The two key documents in estate planning are a durable financial power of attorney and a health care directive. A financial power of attorney, which enables an agent chosen by a parent to make certain financial decisions on behalf of that parent, must be durable so it can remain valid after a parent’s incapacity. The health care directive provides the same authority for medical decisions. It should also contain the parent’s living will to spell out end-of-life preferences.


Next, make sure that the parents have a revocable, or living, trust. Like a will, a trust provides heirs with a roadmap to how an individual wants their assets distributed. But unlike wills, trusts don’t have to go through the probate courts, making the transfer of assets easy, efficient and private. Next, encourage parents to designate successor trustees. Typically, each spouse will choose the other as their fiduciary. If they are close in age, it makes sense to have a backup — in case they pass away or become incapacitated at around the same time.

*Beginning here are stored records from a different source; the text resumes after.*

(** [Open] on a directory with a log that was set aside, until the process stops. *)
Lemma Open_stopped w log es fs r w1 :
  disk_at w log [] (Some es) Ts -> content log [] (Some es) -> stopping fs ->
  Open (set_faults fs w) = (r, w1) -> w_faults w1 <> [] -> holds w1.
Proof using All.
  intros Hd Hc Hst E Hne.
  assert (forall w2, stopped_holds w2 -> forall A (p : IO A) x, stalls p -> p w2 = (x, w1) -> holds w1) as Hend.
  { intros w2 Hs A p x Hp Ep. by apply (stalled_holds p w2 x w1 Hp Hs Ep). }
  assert (forall fs', sunny (set_faults fs' w) = w) as Hsun by (intros fs'; apply sunny_faults, Hd).
  revert E. unfold Open, and_then. rewrite bind_run. unfold os_MkdirAll.
  assert (disk_at (sunny w) log [] (Some es) Ts) as Hdw by (rewrite (Hsun [] : sunny w = w); exact Hd).
  destruct (stopping_next (set_faults fs w) Hst) as [(fs1 & -> & Hfs1)|(fs1 & -> & Hdead)]; cbn [fst snd].
  2: { intros [= _ <-]. by eapply disk_holds. }
  change (set_faults fs1 (set_faults fs w)) with (set_faults fs1 w).
  rewrite bind_run. unfold gets at 1. cbn [fst snd]. unfold gets at 1. cbn [fst snd]. set (mem := NewSkipList _).
  unfold and_bind at 1. rewrite bind_run.
  destruct (NewWAL walName (set_faults fs1 w)) as [rn w2] eqn:En. cbn [fst snd].
  destruct (NewWAL_outcome _ _ _ _ En) as [Hf2 Ho].
  destruct (stopping_next (set_faults fs1 w) Hfs1) as [(fs2 & E2 & Hfs2)|(fs2 & E2 & Hdead)];
    rewrite E2 in Hf2, Ho; cbn [fst snd] in *.
  2: { destruct Ho as [[e ->] ->]. intros [= _ <-]. by eapply disk_holds. }
  destruct rn as [e|wl]; [done|].
  destruct (NewWAL_opened (set_faults fs1 w) _ _ _ _ _ Hdw En) as (i & f & -> & Hd2 & Hi & Hf).
  unfold and_bind. rewrite bind_run.
  destruct (recover_flushing mem (mkWAL f walName 0) w2) as [rr w3] eqn:E3. cbn [fst snd].
  destruct (recover_flushing_stopped w2 log es f i mem rr w3 ltac:(by rewrite Hf2) Hd2 Hc Hi Hf
    (NewSkipList_repr _) E3) as [Hs|(fl & mem' & -> & Hlen & Hd3 & Hc3 & Hi3 & Hf3)].
  - intros E. refine (Hend w3 Hs _ _ _ _ E). destruct rr as [e|[mem' wl']]; [apply stalls_ret|apply open_rest_stalls].
  - apply (open_rest_died w3 _ _ _ mem' f i _ r w1 Hd3 Hc3); try done. rewrite len_app. pose proof (len_nonneg log). pose proof (len_nonneg fl). lia.
Qed.

Lemma disk_dies_opening w log tail fl w' :
  disk_at w log tail fl Ts -> content log tail fl -> dies_opening w w' ->
  exists log' tail' fl', disk_at w' log' tail' fl' Ts /\ content log' tail' fl'.
Proof using All.
  intros Hd Hc (fs & r & w1 & E & -> & Hcase).
  assert (holds w1) as [_ Hh]; [|exact Hh].
  pose proof (do_flushing _ _ _ _ _ Hd) as Hfl. unfold flushing_ok in Hfl. destruct fl as [es|]; [|by eapply Open_died].
  destruct (w_dir w !! flushingName) as [j|] eqn:Ej; [|done].
  destruct Hcase as [?|[->|[Hst Hne]]]; [done| |].
  - apply (Open_whole w log tail (Some es) r w1 Hd Hc). rewrite <- E. f_equal.
    pose proof (do_faults _ _ _ _ _ Hd). destruct w; cbn in *; by subst.
  - destruct Hc as (Htl & Hc). rewrite Htl in * by done. by eapply Open_stopped.
Qed.
End opening.

Section interrupted.
Context `{Murmur3} `{Runtime}.

(** A directory at rest stays at rest. *)
Lemma at_rest_opening P w w' : at_rest P w -> dies_opening w w' -> at_rest P w'.
Proof.
  intros (log & tail & fl & Ts & Hd & Htl & Hlog & Hfl & HT) Hdies.
  destruct (disk_dies_opening (good P) ltac:(intros k v; unfold good; cbn [fst snd]; by rewrite visible_norm)
    Ts (wal_replay (log ++ default [] fl) ∅) w log tail fl w' Hd) as (log' & tail' & fl' & Hd' & Htl' & _ & H1' & H2');
    [by split|done|]. by exists log', tail', fl', Ts.
Qed.

(** When [Open] is let run to its end it succeeds, with what the directory held at
    first. *)
Lemma interrupted_Open w w' log tail fl Ts :
  disk_at w log tail fl Ts -> (fl <> None -> tail = []) -> rtc dies_opening w w' ->
  exists db w2 log' A, Open w' = (inr db, w2) /\ engine_ok w2 db log' A None Ts /\
    (list_to_map A : gmap bytes slice) = wal_replay (log ++ default [] fl) ∅.
Proof.
  intros Hd Htl Hdies.
  assert (exists m : gmap bytes slice, m = wal_replay (log ++ default [] fl) ∅) as [m Hm] by eauto.
  rewrite <- Hm.
  assert (content (fun _ => True) m log tail fl) as Hc by (split_and!; try done; by apply Forall_true).
  clear Hm Htl. revert log tail fl Hd Hc. induction Hdies as [w|w w1 w' Hstep _ IH]; intros log tail fl Hd Hc.
  - destruct Hc as (Htl & Hm & _).
    destruct (Open_at w log tail fl Ts Hd Htl) as (db & w2 & A & es & E & Hrec & He & HA & _).
    exists db, w2, (log ++ es), A. split; [done|]. split; [done|]. rewrite HA, <- Hm.
    destruct fl as [fl|]; cbn [recovered default id] in *; [|by subst es].
    by rewrite (reordered_replay _ fl), <- wal_replay_over.
  - destruct (disk_dies_opening (fun _ => True) (fun _ _ _ => Logic.I) Ts m w log tail fl w1 Hd Hc Hstep) as (log' & tail' & fl' & Hd' & Hc').
    by apply (IH log' tail' fl').
Qed.


(** C8: Acknowledged writes survive a crash.  An engine is opened on a directory,
    with a torn record at the end of its log or with a log that an interrupted flush
    has set aside, and runs some [Put]s and [Delete]s, all acknowledged, without a
    flush or a compaction.  The process stops after them, and may stop again while
    [Open] recovers, any number of times.  When the directory has been opened, every
    key on which no table lookup runs past its entries is answered as after the same
    operations with each nil value replaced by an empty one: so a key whose last
    operation is a [Put] of a value, or that was not operated on, is answered as
    before the crash, and a deleted one with an empty value. *)
Theorem engine_crash_recovery (w : World) (log : list (bytes * slice)) (tail : bytes)
    (fl : option (list (bytes * slice))) (Ts : list (Z * list (bytes * slice))) (ops : list op)
    (Hd : disk_at w log tail fl Ts) (Htl : fl <> None -> tail = []) (Hops : Forall op_ok ops)
    (Hlen : len log + len (default [] fl) + len ops < 2 ^ 64) :
  exists db w1, session ops w = (inr db, w1) /\
    forall w', rtc dies_opening (crash w1) w' ->
      exists db' w2, Open w' = (inr db', w2) /\
        forall k, clean_lookup Ts k ->
          StrataGo_Get w2 db' k =
            Some (foldl (fun a o => if decide (k = (op_entry o).1) then norm (op_entry o).2 else a)
                    (initial_answer (log ++ default [] fl) Ts k) ops) /\
          ((forall o, last (filter (fun o => (op_entry o).1 = k) ops) = Some o ->
             is_Some (op_entry o).2) ->
           StrataGo_Get w2 db' k = StrataGo_Get w1 db k).
Proof.
  destruct (session_at_ok w log tail fl Ts ops Hd Htl Hops Hlen)
    as (db & w1 & A & es & E & Hinit & He & Ha & Hseq & Hfl & Hdir).
  exists db, w1. split; [done|]. intros w' Hdies.
  destruct (interrupted_Open _ _ _ _ _ _ (crash_disk_ok _ _ _ _ _ He Hseq Hfl Hdir) ltac:(done) Hdies)
    as (db' & w2 & log' & A' & E' & He' & HA'). cbn [default] in HA'. rewrite app_nil_r in HA'.
  exists db', w2. split; [done|]. intros k Hk.
  rewrite (Get_ok _ _ _ _ _ _ k He Hk), (Get_ok _ _ _ _ _ _ k He' Hk), Ha.
  rewrite (answer_initial ((log ++ es) ++ (op_entry <$> ops))) by done. split.
  - by rewrite initial_answer_app, Hinit.
  - intros Hlast. f_equal. rewrite initial_answer_app, Hinit. by apply foldl_norm_last.
Qed.

(** an executable version *)
#[export] Instance outcome_eq_dec : EqDecision outcome.
Proof. solve_decision. Defined.

#[export] Instance stopping_dec fs : Decision (stopping fs).
Proof. induction fs as [|[|n] fs IH]; cbn [stopping]; apply _. Defined.

Definition die_opening (fs : list outcome) (w : World) : option World :=
  let '(_, w1) := Open (set_faults fs w) in
  guard (w_dir w !! flushingName = None \/ fs = [] \/ stopping fs /\ w_faults w1 <> []);; Some (crash w1).

Lemma die_opening_dies fs w w' : die_opening fs w = Some w' -> dies_opening w w'.
Proof.
  unfold die_opening. destruct (Open (set_faults fs w)) as [r w1] eqn:E. case_guard; [|done].
  intros [= <-]. by exists fs, r, w1.
Qed.
End interrupted.

(** *** A start that is interrupted twice *)

(** a directory that a flush has left: a table, the log, and the log set aside *)
Definition aside_log : list (bytes * slice) := [([x63], Some [x01]); ([x64], None); ([x63], Some [x02])].
Definition aside_disk : World :=
  mkWorld {[sst_name 5 := 0%nat; walName := 1%nat; flushingName := 2%nat]}
    {[0%nat := sst_bytes (H := fnv) table1; 1%nat := wal_image 0 old_log; 2%nat := wal_image 0 aside_log]}
    ∅ 3%nat 1000 [].

Lemma aside_disk_ok : disk_at (H := fnv) aside_disk old_log [] (Some aside_log) [(5, table1)].
Proof.
  split; unfold aside_disk; cbn [w_dir w_data w_fds w_next w_faults].
  - split; cbn [w_dir w_data w_fds w_next].
    + done.
    + intros n Hn. rewrite !lookup_insert_ne, lookup_singleton_ne by lia. done.
    + intros s i. rewrite !lookup_insert_Some, lookup_singleton_Some.
      intros [[_ <-]|[_ [[_ <-]|[_ [_ <-]]]]]; vm_compute; eauto.
    + intros f i Hi. by rewrite lookup_empty in Hi.
  - done.
  - intros s1 s2 i. rewrite !lookup_insert_Some, !lookup_singleton_Some.
    intros [[<- <-]|[_ [[<- <-]|[_ [<- <-]]]]] [[<- E]|[_ [[<- E]|[_ [<- E]]]]]; done.
  - rewrite lookup_insert_ne, lookup_insert_eq by done.
    exists (wal_image 0 old_log), 1. split; [by vm_compute|]. split; [apply logged_image|done].
  - apply torn_stops, torn_nil.
  - repeat constructor.
  - unfold flushing_ok. cbn [w_dir w_data]. rewrite !lookup_insert_ne, lookup_singleton_eq by done.
    exists (wal_image 0 aside_log), 3. split; [by vm_compute|]. split; [apply logged_image|].
    split; [done|]. split; [repeat constructor|by vm_compute].
  - apply Forall_singleton. split; [exact table1_ok|]. exists 0%nat. split; vm_compute; reflexivity.
  - repeat constructor.
  - apply Forall_singleton. cbn. lia.
  - intros s Hs. cbn [w_dir]. rewrite !lookup_insert_is_Some, lookup_singleton_is_Some.
    intros [<-|[_ [<-|[_ <-]]]]; [exists (5, table1); split; [by apply list_elem_of_singleton|done]| |];
      vm_compute in Hs; discriminate.
Qed.

Section witnesses.
#[local] Existing Instance fnv.
#[local] Existing Instance plain_runtime.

Once these documents are in place, it could make sense to put in place a gifting strategy that could reduce the parent’s taxable estate. This strategy includes: 


 

  • Annual exclusion gifts: Each year, an individual can give $15,000 each to as many people as she likes, without cutting into her lifetime exemption. For example, if the parents have three children, and each of them has a spouse and three children, two years of exclusion gifts would reduce the taxable estate by $900,000.

  • Paying tuition or medical expenses directly to an institution: As long as certain requirements are met, these prepayments are not considered a taxable gift. (Note: these payments are not refundable under any circumstances.)

If a child is already paying for any portion of the parent’s care or living expenses, she needs to make sure the support is structured using tools like special needs trusts or Medicaid-qualifying trusts that don’t disqualify the parent from receiving state or federal benefits. And it’s worth it to review the child’s own estate planning documents in the slight chance she will pass away before they do.


As society ages, the issues of elder care and responsible estate planning will be faced by a growing number of people. According to research from the University of Southern California, financial abuse, as alleged in the Stan Lee case, is the most common form of elder abuse. Once a parent is no longer able to think clearly, this sort of abuse can come from caregivers, family members or even advisors.


Stan Lee died in November 2018, but questions surrounding the disbursement of his estate persist. Starting a dialog with parents and helping them set up a proper estate plan can be a vaccination, of sorts, that can help everyone avoid making the pain worse. By starting a dialogue with parents and helping them set up a proper estate plan, children could help insulate them from elder abuse down the line.